Figure 5. FTY720 treatment failed to arrest immune cell trafficking to the CNS of S1PR1(S5A) EAE mice.

MOG_35-55-immunized C57BL/6J (WT) and S1PR1(S5A) EAE mice were treated with vehicle (1% cyclodextrin in PBS) or FTY720 (0.5 mg/kg) by daily i.p. injections. Immune cells from the brains and spinal cords were collected from EAE mice with a score of 2 to 3. Total cell counts from splenocytes (A), peripheral blood mononuclear cells (B), and CNS immune cells (C) were quantified using a hemocytometer.
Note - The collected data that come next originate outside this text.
(** Rounding a non-negative mantissa never gives NaN and keeps the sign. *)
Lemma binary_round_aux_sign (sx : bool) (m e : Z) (l : location) :
  0 <= m -> has_sign sx (binary_round_aux Float.prec Float.emax sx m e l).
Proof.
  intros H. unfold binary_round_aux.
  pose proof (shr_fexp_nonneg e l H) as H1.
  destruct (shr_fexp Float.prec Float.emax m e l) as [mrs' e'].
  cbn [fst] in H1.
  pose proof (shr_fexp_nonneg e' loc_Exact
                (round_nearest_even_nonneg (loc_of_shr_record mrs') H1))
    as H2.
  destruct (shr_fexp Float.prec Float.emax
              (round_nearest_even (shr_m mrs') (loc_of_shr_record mrs'))
              e' loc_Exact) as [mrs'' e''].
  cbn [fst] in H2.
  destruct (shr_m mrs'') as [|p|p].
  - reflexivity.
  - destruct (e'' <=? Float.emax - Float.prec)%Z; reflexivity.
  - lia.
Qed.

Lemma binary_round_sign (sx : bool) (m : positive) (e : Z) :
  has_sign sx (binary_round Float.prec Float.emax sx m e).
Proof.
  unfold binary_round.
  destruct (shl_align m e _) as [mz ez].
  apply binary_round_aux_sign. lia.
Qed.

(** The float of a zero or negative int is +0.0 or has the minus sign. *)
Lemma of_Z_nonpositive (n : Z) :
  n <= 0 -> Float.of_Z n = Float.zero \/ has_sign true (Float.of_Z n).
Proof.
  intros H. unfold Float.of_Z, binary_normalize. destruct n as [|p|p].
  - now left.
  - lia.
  - right. apply binary_round_sign.
Qed.

Lemma of_int_Some (n : Z) (f : float) :
  Float.of_int n = Some f ->
  f = Float.of_Z n /\ forall s, f <> S754_infinity s.
Proof.
  unfold Float.of_int. destruct (Float.of_Z n); intros H;
    try discriminate; injection H as <-; split; try reflexivity;
    intros s0; discriminate.
Qed.

Lemma of_int_convertible (n : Z) :
  Float.of_int n <> None -> Float.of_int n = Some (Float.of_Z n).
Proof.
  intros H. destruct (Float.of_int n) as [f|] eqn:E; [|contradiction].
  now destruct (of_int_Some _ E) as [-> _].
Qed.

(** A finite, non-negative price times a float that is +0.0 or carries
    the minus sign (and is not an infinity) is zero or negative. *)
Lemma mul_nonnegative_by_nonpositive (p f : float) :
  Float.leb Float.zero p = true ->
  Float.ltb p (S754_infinity false) = true ->
  f = Float.zero \/ has_sign true f ->
  (forall s, f <> S754_infinity s) ->
  Float.leb (Float.mul p f) Float.zero = true.
Proof.
  intros Hp Hfin Hf Hninf.
  destruct p as [sp|sp| |sp mp ep]; try destruct sp; try discriminate;
    destruct Hf as [->|Hf]; try reflexivity;
    destruct f as [sf|sf| |sf mf ef]; cbn in Hf; subst;
    try contradiction; try reflexivity;
    try (now destruct (Hninf true)).
  (* finite positive price, finite negative factor *)
  unfold Float.mul, SFmul. cbn [xorb].
  pose proof (@binary_round_aux_sign true (Z.pos (mp * mf)) (ep + ef)
                loc_Exact ltac:(lia)) as Hs.
  destruct (binary_round_aux _ _ _ _ _ _) as [s|s| |s m e];
    cbn in Hs; subst; try contradiction; reflexivity.
Qed.

(** ** Floating point: which ints convert *)

Lemma digits2_pos_bounds (p : positive) :
  2 ^ (Z.pos (digits2_pos p) - 1) <= Z.pos p < 2 ^ Z.pos (digits2_pos p).
Proof.
  induction p as [p IH|p IH|]; cbn [digits2_pos].
  - rewrite Pos2Z.inj_succ, Z.pow_succ_r by lia.
    replace (Z.succ (Z.pos (digits2_pos p)) - 1) with (Z.succ (Z.pos (digits2_pos p) - 1)) by lia.
    rewrite Z.pow_succ_r by lia. lia.
  - rewrite Pos2Z.inj_succ, Z.pow_succ_r by lia.
    replace (Z.succ (Z.pos (digits2_pos p)) - 1) with (Z.succ (Z.pos (digits2_pos p) - 1)) by lia.
    rewrite Z.pow_succ_r by lia. lia.
  - cbn. lia.
Qed.

Lemma digits2_pos_unique (p : positive) (k : Z) :
  2 ^ (k - 1) <= Z.pos p < 2 ^ k -> Z.pos (digits2_pos p) = k.
Proof.
  intros [Hlo Hhi]. pose proof (digits2_pos_bounds p) as [Dlo Dhi].
  assert (0 < k). { destruct (Z_lt_le_dec 0 k); auto. rewrite (Z.pow_neg_r 2 (k-1)) in Hlo by lia.
    destruct (Z.eq_dec k 0). subst. cbn in Hhi. lia. rewrite Z.pow_neg_r in Hhi by lia. lia. }
  assert (Z.pos (digits2_pos p) - 1 < k).
  { apply (Z.pow_lt_mono_r_iff 2); lia. }
  assert (k - 1 < Z.pos (digits2_pos p)).
  { apply (Z.pow_lt_mono_r_iff 2); lia. }
  lia.
Qed.

Lemma iter_pos_nat (A : Type) (f : A -> A) (p : positive) :
  forall x, iter_pos f p x = Nat.iter (Pos.to_nat p) f x.
Proof.
  induction p as [p IH|p IH|]; intros x; cbn [iter_pos].
  - rewrite !IH.
    replace (Pos.to_nat p~1) with (Pos.to_nat p + (Pos.to_nat p + 1))%nat by lia.
    now rewrite !Nat.iter_add.
  - rewrite !IH.
    replace (Pos.to_nat p~0) with (Pos.to_nat p + Pos.to_nat p)%nat by lia.
    now rewrite Nat.iter_add.
  - reflexivity.
Qed.

Lemma shr_1_spec (m : Z) (r s : bool) :
  0 <= m ->
  shr_m (shr_1 (Build_shr_record m r s)) = m / 2 /\
  shr_r (shr_1 (Build_shr_record m r s)) = Z.odd m.
Proof.
  intros H. destruct m as [|p|p]; [now cbn| |lia].
  destruct p as [p|p|]; cbn [shr_1 shr_m shr_r].
  - split. rewrite Pos2Z.inj_xI. rewrite Z.mul_comm, Z.div_add_l by lia. cbn. lia. reflexivity.
  - split. rewrite Pos2Z.inj_xO. rewrite Z.mul_comm, Z.div_mul by lia. reflexivity. reflexivity.
  - now cbn.
Qed.

Lemma iter_shr_1_spec (x : Z) (k : nat) :
  0 <= x ->
  let mrs := Nat.iter (S k) shr_1 (Build_shr_record x false false) in
  shr_m mrs = x / 2 ^ Z.of_nat (S k) /\ shr_r mrs = Z.testbit x (Z.of_nat k).
Proof.
  intros Hx. cbv zeta. induction k as [|k IH].
  - rewrite Nat.iter_succ. change (Nat.iter 0 shr_1 ?a) with a.
    destruct (@shr_1_spec x false false Hx) as [-> ->].
    split; [reflexivity|]. now rewrite Z.bit0_odd.
  - rewrite Nat.iter_succ.
    destruct IH as [IHm _].
    destruct (Nat.iter (S k) shr_1 (Build_shr_record x false false))
      as [m r s].
    cbn [shr_m] in IHm.
    assert (H : 0 <= m) by (subst m; apply Z.div_pos; lia).
    destruct (@shr_1_spec m r s H) as [-> ->]. subst m. split.
    + rewrite Z.div_div by lia. f_equal.
      rewrite (Nat2Z.inj_succ (S k)), Z.pow_succ_r by lia. lia.
    + rewrite Z.testbit_odd, Z.shiftr_div_pow2 by lia. reflexivity.
Qed.

Lemma fexp_eq (e : Z) : fexp Float.prec Float.emax e = Z.max (e - 53) (-1074).
Proof. reflexivity. Qed.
Percentages of CD45^hi (D), CD3⁺ (E), and CD4⁺ (F) cells among CNS immune cells were quantified by flow cytometry. CNS immune cells were restimulated with PMA (50 ng/ml) and ionomycin (500 ng/ml) for 4 hours, and intracellular staining was performed to measure the expression of IL-17A (G), IFN-γ (H), and FOXP3 (I) among CD4⁺ cells. This experiment was performed 3 times with n ≥ 5 mice/arm, mean ± SEM, *P < 0.05; **P < 0.01; ***P < 0.001, ANOVA with Tukey’s multiple comparison test.